# BRIEF:
Make an exact copy of the lines starting at the top of the listing below and ending at the line that contains "Module CodecExample.", inclusive.

[Start of Attachment]

(* ===== verification/TcpSegmentRuns.v ===== *)
(** * A TCP segment on the wire

    Network byte order made concrete, and the packet of wire/tcp.rs's tests
    emitted and parsed. *)
From stdpp Require Import prelude list.
From S2P Require Import Prelude Wire SeqSpec TcpWire TcpCodec TcpSegment.
Open Scope Z_scope.

Module CodecExample.
Definition take_u16 (l : list Z) : option Z := match l with a :: b :: _ => Some (a * 256 + b) | _ => None end.
Definition take_u32 (l : list Z) : option Z :=
  match l with a :: b :: c :: d :: _ => Some (((a * 256 + b) * 256 + c) * 256 + d) | _ => None end.
Definition put_u16 (n : Z) (l : list Z) : option (list Z) :=
  match l with _ :: _ :: l => Some (n / 256 mod 256 :: n mod 256 :: l) | _ => None end.
Definition put_u32 (n : Z) (l : list Z) : option (list Z) :=
  match l with
  | _ :: _ :: _ :: _ :: l => Some (n / 16777216 mod 256 :: n / 65536 mod 256 :: n / 256 mod 256 :: n mod 256 :: l)
  | _ => None
  end.
#[export] Instance big_endian : NetworkEndian.
Proof.
  refine {| read_u16 := take_u16; read_u32 := take_u32; write_u16 := put_u16; write_u32 := put_u32 |}; try done.
  - intros [|? [|]] Hl; cbn in *; done || lia.
  - intros [|? [|? [|? [|]]]] Hl; cbn in *; done || lia.
  - intros n [|? [|]] Hl; cbn in *; done || lia.
  - intros n [|? [|? [|? [|]]]] Hl; cbn in *; done || lia.
Defined.

Definition src : IpAddress := Ipv4 0xc0a80101.
Definition dst : IpAddress := Ipv4 0xc0a80102.
Definition syn_bytes : list Z :=
  [0xbf; 0x00; 0x00; 0x50; 0x01; 0x23; 0x45; 0x67; 0x00; 0x00; 0x00; 0x00; 0x50; 0x02; 0x01;
   0x23; 0x7a; 0x8d; 0x00; 0x00; 0xaa; 0x00; 0x00; 0xff].
Definition syn : TcpRepr :=
  MkRepr 48896 80 Syn 0x01234567 None 0x0123 None None false [None; None; None] None [0xaa; 0x00; 0x00; 0xff].
(** A segment with options: two of three ranges acknowledged selectively *)
Definition sacks : TcpRepr :=
  MkRepr 48896 80 Psh (-5) (Some (-1985229329)) 0x0123 None None false [None; Some (7, 9); Some (11, 13)] (Some (MkTimestamp 1 2))
    [0xaa; 0x00; 0xff].
Definition room (r : TcpRepr) : list Z := replicate (Z.to_nat (Wire.buffer_len r)) 0xa5.
Lemma octets_by (l : list Z) : forallb (λ x, (0 <=? x) && (x <? 256)) l = true → Forall octet l.
Proof. intros Hl%Is_true_true%forallb_True. eapply Forall_impl; [exact Hl|]. cbn. unfold octet. intros x Hx%Is_true_true. lia. Qed.
Lemma syn_ok : wire_ok syn.
Proof. split; [split; try done|done]. by apply octets_by. Qed.
Lemma sacks_ok : wire_ok sacks.
Proof.
  split; [split; try done|done].
  - by intros ? [= <-].
  - split; [done|]. by repeat constructor.
  - by intros ? [= <-].
  - by apply octets_by.
Qed.

(** The packet of the tests parses, the octets [emit] writes are those of the
    tests, and the segment with options comes back with its ranges packed. *)
Lemma segment_codec_witness :
  (∃ r, Repr.parse src dst CsBoth syn_bytes = Ok r ∧ in_range r) ∧
  Repr.emit (E := WireError) syn src dst CsBoth (room syn) = (Ok (), syn_bytes) ∧
  ∃ l', Repr.emit (E := WireError) sacks src dst CsBoth (room sacks) = (Ok (), l') ∧ Repr.parse src dst CsBoth l' = Ok (normal sacks) ∧
    sack_ranges (normal sacks) = [Some (7, 9); Some (11, 13); None].
Proof.
  destruct (segment_codec src dst CsBoth CsBoth eq_refl (λ _, eq_refl)) as [Hp He]. split_and!.
  - specialize (Hp syn_bytes (octets_by syn_bytes eq_refl)). exists syn.
    assert (Repr.parse src dst CsBoth syn_bytes = Ok syn) as Heq by (vm_compute; reflexivity). rewrite Heq in Hp. split; [exact Heq|].
    apply Hp. cbn. lia.
  - vm_compute. reflexivity.
  - destruct (He sacks (room sacks)) as (l' & H1 & _ & _ & H2); [exact sacks_ok|by vm_compute|by apply octets_by; vm_compute|by vm_compute|].
    exists l'. by repeat split.
Defined.
End CodecExample.
(** * FlatBuffers language-server extension: acquisition and lifecycle of the server binary

    A shallow embedding of [src/extension.ts].  The extension's asynchronous
    functions are written in a state-and-exception monad over a [World]
    (file system, persisted state, settings, and the observable traces:
    network requests, messages, console lines, notifications).  Whatever the
    outside decides (the release index, the transfer, the archive decoders,
    the user's choices, permission failures) is read from an [Env].

    How the code is read:
    - An exception is its message ([error?.message || error]).
    - The file system is a finite map from path strings to files and
      directories.  [path.join] is taken on normalised operands, where it is
      concatenation with the separator; a release tag or asset name is
      expected to be a single path segment.  [fs.ensureDir] records the
      directory itself; [fs.readdir] lists in the order in which the map
      enumerates its keys.
    - New files get mode [0o644] (420); [0o755] is 493.
    - An archive that does not unpack writes nothing; a removal that is
      refused removes nothing.
    - [context.globalState.update] takes effect and does not fail;
      [config.update] may fail.
    - An async function called without [await] runs up to its first [await]
      at the call; what is left of it becomes a pending [Task] and runs
      ([run_task]) after its caller has gone on.
    - [fs.chmod] may be refused, like the creation of a directory or a
      removal.
    - [process.platform], [process.arch], [path.extname], [which],
      [workspace.findFiles], [Uri.file] and the URI encoding come from the
      environment. *)

From Stdlib Require Import ZArith Ascii String.
From stdpp Require Import gmap strings list fin_maps.

Local Open Scope string_scope.
Local Open Scope list_scope.

(** ** Constants of the extension *)

Definition GITHUB_REPO : string := "smpanaro/flatbuffers-language-server".
Definition BINARY_NAME : string := "flatbuffers-language-server".
Definition VERSION_PREFIX : string := "flatbuffers-language-server-".

Definition LATEST_VERSION_KEY : string := "latestKnownVersion".
Definition LATEST_SKIPPED_VERSION_KEY : string := "latestSkippedVersion".

Definition CONFIG_NAME : string := "flatbuffers".
Definition AUTO_DOWNLOAD_CONFIG : string := "languageServer.autoDownload".
Definition PATH_CONFIG : string := "languageServer.path".

(** ** JavaScript string helpers *)

(** [strip_prefix p s] is the rest of [s] after its prefix [p], if [s] starts
    with [p]. *)
Fixpoint strip_prefix (p s : string) : option string :=
  match p with
  | EmptyString => Some s
  | String a p' =>
      match s with
      | EmptyString => None
      | String b s' => if Ascii.eqb a b then strip_prefix p' s' else None
      end
  end.

(** [String.prototype.startsWith]. *)
Definition startsWith (s p : string) : bool :=
  match strip_prefix p s with Some _ => true | None => false end.

(** [String.prototype.endsWith]. *)
Definition endsWith (s suffix : string) : bool :=
  startsWith (String.rev s) (String.rev suffix).

(** [String.prototype.split] with a one-character separator. *)
Fixpoint split (c : ascii) (s : string) : list string :=
  match s with
  | EmptyString => [EmptyString]
  | String a s' =>
      if Ascii.eqb a c then EmptyString :: split c s'
      else match split c s' with
           | x :: xs => String a x :: xs
           | [] => [String a EmptyString]
           end
  end.

(** Does the character occur in the string? *)
Fixpoint has_char (c : ascii) (s : string) : bool :=
  match s with
  | EmptyString => false
  | String a s' => Ascii.eqb a c || has_char c s'
  end.

(** JavaScript truthiness of a [string | null] value. *)
Definition truthy (v : option string) : bool :=
  match v with
  | Some s => negb (String.eqb s "")
  | None => false
  end.

(** ** Data model *)

Record Asset := { name : string; browser_download_url : string }.

Record Release := { tag_name : string; assets : list Asset }.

[End of Attachment]

# RESULT OF THE EXERCISE:
(* ===== verification/TcpSegmentRuns.v ===== *)
(** * A TCP segment on the wire

    Network byte order made concrete, and the packet of wire/tcp.rs's tests
    emitted and parsed. *)
From stdpp Require Import prelude list.
From S2P Require Import Prelude Wire SeqSpec TcpWire TcpCodec TcpSegment.
Open Scope Z_scope.

Module CodecExample.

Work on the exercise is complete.